Paragraph 12 of PCG 2019/5 sets out the circumstances favouring a longer period by which the taxpayer's ownership interest in the dwelling ends. They are: • the ownership of the dwelling, or the will, is challenged • a life tenancy or other equitable interest given in the will delays the disposal of the dwelling • the complexity of the deceased estate delays the completion of administration of the estate • settlement of the contract of sale of the dwelling is delayed or falls through for reasons outside of your control, or • restrictions on real estate activities imposed by a government authority in response to the COVID-19 pandemic. The Commissioner may also consider other factors relevant to the exercise of the discretion, as listed in paragraph 17 of PCG 2019/5 to include: • the sensitivity of your personal circumstances and of other surviving relatives of the deceased • the degree of difficulty in locating all beneficiaries required to prove the will • any period the dwelling was used to produce assessable income, and
• the length of time you held the ownership interest in the dwelling. Conversely, paragraph 13 of PCG 2019/5 sets out the circumstances that the Commissioner considers cannot be material to the delays in the disposal of the taxpayer's ownership interest. They are: • waiting for the property market to pick up before selling the dwelling • waiting for refurbishment of the dwelling to improve the sale price • inconvenience on the part of the trustee or beneficiary to organise the sale of the dwelling, or • unexplained periods of inactivity by the executor in attending to the administration of the estate. A dwelling is defined in section 118-115 and does not include any land adjacent to a building except as provided in section 118-120. Section 118-120 extends the definition of dwelling for the purposes of Subdivision 118-B to include adjacent land to the extent that that adjacent land was used primarily for private or domestic purposes in association with the dwelling and does not exceed 2 hectares, less the area of the land immediately under the dwelling. Application to your circumstances
The Dwelling, consisting of the residential accommodation located on the Property in which Person A resided, plus 2 hectares of the adjacent land (less the area of land immediately under the residential accommodation), was owned by Person B and Person C as trustees of the Estate. CGT event A1 under section 104-10 (being one of the events listed in subsection 118-195(2)) happened to them in relation to the Property (including the Dwelling) in September 2021 (in the 2022 income year) upon entry into the contract of sale for the Property. Interest 1 in the Property (including the Dwelling) was acquired by Person A before 20 September 1985. Interest 2 in the Property (including the Dwelling) was acquired by Person A after 20 September 1985. The Dwelling was Person A's main residence just before her death (pursuant to the application of section 118-145) and was not then being used for the purposes of producing assessable income. For a dwelling that you have a contract for the happening of a CGT event, you have an ownership interest in it until your legal ownership of it ends (subsection 118-130(3)).

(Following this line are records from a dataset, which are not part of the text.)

Lemma copied_run (f : Z -> Z) (k : M pstate unit) :
  f q = v ->
  (let* new_pa := alloc_page in memcpy_words 512 new_pa pa ;;; store a (f new_pa) ;;; k) s = k s3.
Proof.
  intros Hfq. destruct fresh_facts as (Hqm & Hne & Hql & Hqt & Hpm1 & Hi1).
  pose proof (inv_geo _ _ (vm_pmm _ _ _ Hi)) as Hg.
  step_by ltac:(by apply (alloc_page_run s (q :: l) (vm_pmm _ _ _ Hi) q l)).
  step_by ltac:(apply memcpy_words_run; intros i Hir; by apply (managed_words s)).
  destruct (leaf_page _ _ _ Hva (vm_pt _ _ _ Hi) _ Ha) as [Hok _].
  step_by ltac:(unfold store; rewrite Hok; reflexivity). rewrite Hfq. reflexivity.
Qed.

(** The store of the page table entry does not touch a page that is no table. *)
Lemma copied_content p k :
  p mod PGSIZE = 0 -> ~ tables_of (mem s) root p -> 0 <= k < 512 ->
  rd (mem s3) (p + 8 * k) = if decide (p = q) then rd (mem s) (pa + 8 * k) else rd (mem s) (p + 8 * k).
Proof.
  destruct fresh_facts as (Hqm & Hne & _). intros Hp Hpt Hk.
  assert (Hpa : pa mod PGSIZE = 0) by apply Hm. assert (Hqa : q mod PGSIZE = 0) by apply Hqm.
  unfold s3, copied_state. cbn. rewrite rd_insert_ne.
  - destruct (decide (p = q)) as [->|Hpq]; [apply rd_copied_in; klia|apply rd_copied_out; klia].
  - intros Haa. unfold leaf in Ha. destruct (tbl (mem s) root _) as [t|] eqn:Et; [|done].
    cbn in Ha. injection Ha as Ha'. apply Hpt. exists (P2 (PX 2 va) (PX 1 va)).
    assert (Hok : path_ok (P2 (PX 2 va) (PX 1 va))) by (split; apply PX_range; lia).
    split; [done|]. rewrite Et. f_equal.
    apply (page_neq_in_page t p a); [by apply (pt_page _ _ (vm_pt _ _ _ Hi) _ _ Hok Et)|done| |].
    + rewrite <- Ha'. apply slot_in_page, PX_range. lia.
    + rewrite Haa. by apply slot_in_page.
Qed.

(** Outside of the fresh page and the entry nothing changes. *)
Lemma copied_outside y : ~ in_page y q -> y <> a -> rd (mem s3) y = rd (mem s) y.
Proof.
  intros Hy Hya. unfold s3, copied_state. cbn. rewrite rd_insert_ne by congruence. apply rd_copied_out. unfold in_page in Hy. kconst. lia.
Qed.

(** Tables that are not shared do not change. *)
Lemma copied_other other : vm_inv s (q :: l) other -> separate (mem s) root other -> tables_agree (mem s) (mem s3) other.
Proof.
  destruct fresh_facts as (Hqm & _). intros Ho Hsep π t k Hok Ht Hk.
  pose proof (pt_page _ _ (vm_pt _ _ _ Ho) π t Hok Ht) as (Hta & _). apply copied_outside.
  - intros Hin. assert (t = q) as ->; [|apply (vm_sep _ _ _ Ho π q Hok Ht); by left].
    apply (page_neq_in_page t q (t + 8 * k)); [done|apply Hqm|by apply slot_in_page|done].
  - intros Eq. apply (Hsep t); [|by exists π]. destruct (leaf_table s root va a Hva (vm_pt _ _ _ Hi) Ha) as (π' & t' & Hok' & Ht' & Hin).
    exists π'. split; [done|]. rewrite Ht'. f_equal. symmetry.
    apply (page_neq_in_page t t' a); [done|by apply (pt_page _ _ (vm_pt _ _ _ Hi) π' t')| |done].
    rewrite <- Eq. by apply slot_in_page.
Qed.

End CopyFault.

(** C8: the store fault on a shared copy-on-write page. The faulting process
    gets a fresh page with the same 512 words, mapped readable and writable at
    the address that faulted; the shared page keeps its content and loses one
    reference, the fresh one has one, and no other page has a different count; no other translation of the process changes.  No word of memory changes
    but those of the fresh page and the page table entry; every other address space whose tables
    are not shared with this one stays well formed and keeps all its translations. *)
Theorem cow_fault_copies s q l root va w a :
  vm_inv s (q :: l) root -> 0 <= va < MAXVA -> leaf (mem s) root va = Some a ->
  let pa := PTE2PA w in
  managed s pa -> 1 < page_ref s pa -> ~ tables_of (mem s) root pa ->
  exists s', cow_fault a w s = Ret tt s' /\ vm_inv s' l root /\
    (forall k, 0 <= k < 512 -> rd (mem s') (q + 8 * k) = rd (mem s) (pa + 8 * k)) /\
    (forall k, 0 <= k < 512 -> rd (mem s') (pa + 8 * k) = rd (mem s) (pa + 8 * k)) /\
    page_ref s' pa = page_ref s pa - 1 /\
    (forall x, 0 <= x < MAXVA -> xlate (mem s') root x =
       if decide (x / PGSIZE = va / PGSIZE) then Some (cow_private q) else xlate (mem s) root x) /\
    page_ref s' q = 1 /\ (forall p, managed s p -> p <> pa -> p <> q -> page_ref s' p = page_ref s p) /\
    (forall y, ~ in_page y q -> y <> a -> rd (mem s') y = rd (mem s) y) /\
    (forall other, vm_inv s (q :: l) other -> separate (mem s) root other ->
       vm_inv s' l other /\ forall x, xlate (mem s') other x = xlate (mem s) other x).
Proof.
  intros Hi Hva Ha pa Hm Hr Hnt. pose proof (vm_pmm _ _ _ Hi) as Hpm.
  assert (Hr0 : 0 < page_ref s pa) by lia.
  destruct (fresh_facts s q l root a pa 0 Hi Hm Hr0 Hnt) as (Hqm & Hne & Hql & Hqt & Hpm1 & _).
  destruct (copied_inv s q l root va a pa (cow_private q) Hi Hva Ha Hm Hr0 Hnt) as [Hf Hx].
  pose proof (copied_run s q l root va a pa (cow_private q) Hi Hva Ha Hm Hr0 Hnt) as Erun.
  set (s3 := copied_state s q pa a (cow_private q)) in *.
  assert (Hr3 : forall p, managed s p -> page_ref s3 p = if decide (p = q) then 1 else page_ref s p).
  { intros p Hp. change (page_ref (alloc_result s q) p = if decide (p = q) then 1 else page_ref s p).
    by rewrite (page_ref_alloc s (q :: l)). }
  assert (Hm3 : managed s3 pa) by done. pose proof (vm_pmm _ _ _ (vf_inv _ _ _ _ _ Hf)) as Hpm3.
  assert (Hrpa : page_ref s3 pa = page_ref s pa) by (rewrite Hr3 by done; by rewrite decide_False).
  assert (Hinv : vm_inv (unref_result s3 pa) l root).
  { eapply vm_inv_counts; [exact (vf_inv _ _ _ _ _ Hf)|done| |done]. apply unref_result_inv; [done|done|]. by rewrite Hrpa. }
  pose proof (copied_outside s q a pa (cow_private q)) as Hmem. fold s3 in Hmem.
  assert (Hms : mem (unref_result s3 pa) = mem s3) by reflexivity.
  exists (unref_result s3 pa). rewrite Hms. split; [|split; [exact Hinv|split; [|split; [|split; [|split; [|split; [|split; [|split; [exact Hmem|]]]]]]]]].
  - unfold cow_fault. step_by ltac:(by apply (get_page_ref_run s (q :: l))).
    fold pa. rewrite (proj2 (Z.ltb_lt 1 _)) by done.
    rewrite (Erun (fun q => PA2PTE q .| prot_to_type (PROT_READ .| PROT_WRITE) 1 .| PTE_V)) by done.
    unfold dec_page_ref. rewrite (free_page_run s3 l Hpm3 pa Hm3) by lia.
    rewrite (proj2 (Z.eqb_neq (page_ref s3 pa) 1)) by lia. done.
  - intros k Hk. unfold s3.
    rewrite (copied_content s q l root va a pa) by (auto; apply Hqm).
    by rewrite decide_True.
  - intros k Hk. unfold s3.
    rewrite (copied_content s q l root va a pa) by (auto; apply Hm).
    by rewrite decide_False.
  - rewrite (page_ref_unref s3 l) by done. by rewrite decide_True, Hrpa.
  - intros x Hxr. rewrite (Hx x Hxr).
    assert (Hv : has (cow_private q) PTE_V = true).
    { unfold cow_private. rewrite has_V, <- Z.bit0_odd, Z.lor_spec. by rewrite orb_true_r. }
    by rewrite Hv.
  - rewrite (page_ref_unref s3 l) by done. rewrite decide_False by done. rewrite Hr3 by done. by rewrite decide_True.
  - intros p Hp Hppa Hpq. rewrite (page_ref_unref s3 l) by done. rewrite decide_False by done. rewrite Hr3 by done. by rewrite decide_False.
  - intros other Ho Hsep. pose proof (copied_other s q l root va a pa (cow_private q) Hi Hva Ha Hm Hr0 Hnt other Ho Hsep) as Hag.
    split; [|intros x; exact (agree_xlate _ _ _ x Hag)].
    apply (vm_inv_counts s3 l); [|exact Hms|exact (vm_pmm _ _ _ Hinv)|done].
    apply (agree_vm_inv s (q :: l)); [exact Ho|exact Hag|exact Hpm3|]. intros p Hp. left. by right.
Qed.

(** ** Sharing a page *)

Definition cow_perm : Z := PTE_R .| PTE_A .| PTE_U .| PTE_COW .| PTE_V.

Lemma cow_valid pa : has (PA2PTE pa .| cow_perm) PTE_V = true.
Proof. rewrite has_V, <- Z.bit0_odd, Z.lor_spec. apply orb_true_r. Qed.

Lemma map_cow_one s l root blk pa :
  vm_inv s l root -> blk mod PGSIZE = 0 -> 0 <= blk -> blk + PGSIZE <= MAXVA ->
  (2 <= length l)%nat -> xlate (mem s) root blk = None ->
  exists s' l', user_vm_map_cow root blk PGSIZE pa s = Ret tt s' /\ vm_frame s l s' l' root /\
    (length l <= length l' + 2)%nat /\
    (forall x, 0 <= x < MAXVA -> xlate (mem s') root x =
       if decide (x / PGSIZE = blk / PGSIZE) then Some (PA2PTE pa .| cow_perm)
       else xlate (mem s) root x).
Proof.
  intros Hi Ha H0 Hmax Hlen Hun.
  assert (Hr1 : ROUNDDOWN blk PGSIZE = blk) by (apply rounddown_id; [unfold MAXVA in *; klia|done]).
  assert (Hr2 : ROUNDDOWN (u64 (blk + PGSIZE - 1)) PGSIZE = blk)
    by (unfold ROUNDDOWN, MAXVA in *; klia).
  assert (Hpc : page_count blk blk = 1%nat).
  { unfold page_count. rewrite Z.leb_refl. replace (blk - blk) with 0 by lia. reflexivity. }
  unfold user_vm_map_cow. rewrite Hr1, Hr2, Hpc. cbn [map_cow_loop]. change (_ .| PTE_V) with cow_perm.
  assert (Hva : 0 <= blk < MAXVA) by klia.
  destruct (page_walk_alloc s l root blk Hi Hva) as [(a & s1 & l1 & E & X & La & Hl1)|(s1 & _ & _ & ?)]; [|lia].
  pose proof (vf_inv _ _ _ _ _ (ve_frame _ _ _ _ _ X)) as Hi1.
  destruct (leaf_page _ _ _ Hva (vm_pt _ _ _ Hi1) _ La) as [Hok Hnz].
  destruct (leaf_store s1 l1 root blk a (PA2PTE pa .| cow_perm) Hi1 Hva La) as (Est & Hf & Hx).
  do 2 eexists. split; [|split; [|split; [exact Hl1|]]].
  - step_by ltac:(exact E). rewrite (proj2 (Z.eqb_neq a 0)) by done.
    step_by ltac:(unfold load; rewrite Hok; reflexivity).
    pose proof (ve_xlate _ _ _ _ _ X blk Hva) as Hxb. rewrite Hun in Hxb. unfold xlate in Hxb.
    rewrite La in Hxb. cbn in Hxb. destruct (has (rd (mem s1) a) PTE_V) eqn:Hv; [done|].
    cbn [check]. step_by ltac:(reflexivity). by step_by ltac:(exact Est).
  - eapply vm_frame_trans; [apply X|exact Hf].
  - intros x Hxr. rewrite (Hx x Hxr), cow_valid. destruct (decide _); [done|].
    by apply (ve_xlate _ _ _ _ _ X).
Qed.

Lemma vm_call_ret `{Linker} {A} tp (d : A) c s a t :
  c (pm s) = Ret a t -> vm_call tp d c s = Ret a (set_pm t s).
Proof. intros E. unfold vm_call, on_pm, zoom. by rewrite E. Qed.

Lemma on_pm_ret {A} (c : M pstate A) s a t : c (pm s) = Ret a t -> on_pm c s = Ret a (set_pm t s).
Proof. intros E. unfold on_pm, zoom. by rewrite E. Qed.

(** The three steps of [share_page] on physical memory. *)
Lemma share_pm s l ppt cpt blk w :
  vm_inv s l ppt -> vm_inv s l cpt -> separate (mem s) cpt ppt ->
  blk mod PGSIZE = 0 -> 0 <= blk -> blk + PGSIZE <= MAXVA -> (2 <= length l)%nat ->
  xlate (mem s) ppt blk = Some w -> xlate (mem s) cpt blk = None ->
  let pa := PTE2PA w in
  managed s pa -> 0 < page_ref s pa < 65535 ->
  exists t1 t2 l', user_vm_map_cow cpt blk PGSIZE pa s = Ret tt t1 /\
    user_vm_set_cow ppt blk t1 = Ret tt t2 /\ inc_page_ref pa t2 = Ret tt (inc_result t2 pa) /\
    vm_inv (inc_result t2 pa) l' ppt /\ vm_inv (inc_result t2 pa) l' cpt /\
    page_ref (inc_result t2 pa) pa = page_ref s pa + 1 /\
    (forall x, 0 <= x < MAXVA -> xlate (mem t2) cpt x =
       if decide (x / PGSIZE = blk / PGSIZE) then Some (PA2PTE pa .| cow_perm)
       else xlate (mem s) cpt x) /\
    (forall x, 0 <= x < MAXVA -> xlate (mem t2) ppt x =
       if decide (x / PGSIZE = blk / PGSIZE) then Some (Z.ldiff w PTE_W .| PTE_COW)
       else xlate (mem s) ppt x).
Proof.
  intros Hp Hc Hsep Ha H0 Hmax Hlen Hxp Hxc pa Hm Href.
  assert (Hva : 0 <= blk < MAXVA) by klia.
  destruct (map_cow_one s l cpt blk pa Hc Ha H0 Hmax Hlen Hxc) as (t1 & l1 & E1 & F1 & _ & X1).
  destruct (frame_other _ _ _ _ _ _ F1 Hc Hp Hsep) as (Hp1 & Hsep1 & Xp1).
  assert (Hxp1 : xlate (mem t1) ppt blk = Some w) by by rewrite Xp1.
  destruct (user_vm_set_cow_run t1 l1 ppt blk w Hp1 Hva Hxp1) as (t2 & E2 & F2 & X2).
  assert (Hsep1' : separate (mem t1) ppt cpt) by (intros t ??; by apply (Hsep1 t)).
  destruct (frame_other _ _ _ _ _ _ F2 Hp1 (vf_inv _ _ _ _ _ F1) Hsep1') as (Hc2 & _ & Xc2).
  assert (Hpl : pa ∉ l) by (intros Hin; apply (inv_free _ _ (vm_pmm _ _ _ Hp)) in Hin; lia).
  assert (Hm1 : managed t1 pa) by (unfold managed; by rewrite (vf_start _ _ _ _ _ F1), (vf_end _ _ _ _ _ F1)).
  assert (Hm2 : managed t2 pa) by (unfold managed; by rewrite (vf_start _ _ _ _ _ F2), (vf_end _ _ _ _ _ F2)).
  assert (Hr2 : page_ref t2 pa = page_ref s pa).
  { destruct (vf_suffix _ _ _ _ _ F1) as [k Hk].
    rewrite (vf_ref _ _ _ _ _ F2 pa Hm1); [by apply (vf_ref _ _ _ _ _ F1)|].
    intros Hin. apply Hpl. rewrite Hk. apply elem_of_app. by right. }
  pose proof (vm_pmm _ _ _ Hc2) as Hpm2.
  assert (Hpm3 : pmm_inv (inc_result t2 pa) l1) by (apply inc_result_inv; [done|done|lia]).
  exists t1, t2, l1. split; [done|]. split; [done|].
  split; [apply (inc_page_ref_run t2 l1 Hpm2); [done|lia]|].
  split; [eapply vm_inv_counts; [exact (vf_inv _ _ _ _ _ F2)|done|done|done]|].
  split; [eapply vm_inv_counts; [exact Hc2|done|done|done]|].
  split; [rewrite (page_ref_inc t2 l1) by done; rewrite decide_True by done; lia|].
  split; intros x Hx; [by rewrite Xc2, X1|by rewrite X2, Xp1].
Qed.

The interest owned by the Estate in the Dwelling ended on Z September 20XX. The ownership interest of the Estate did not end within 2 years of the death of Person A (on X September 20XX), thereby exceeding the statutory limit in column 3 of table item 1 of subsection 118-195(1), and the Dwelling was not used in one of the ways listed in column 3 of table item 2 of subsection 118-195(1) from the time of Person A's death until Z September 20XX. Consequently, section 118-195 does not apply in respect of any capital gain or capital loss the Estate made from the sale of the Dwelling, unless the Commissioner extends the time limit. The Commissioner considers it appropriate to exercise the discretion under subsection 118-195(1) to extend the time limit by which the interest in the Dwelling owned by the Estate ended until the time at which that ownership interest ended, i.e. Z September 20XX.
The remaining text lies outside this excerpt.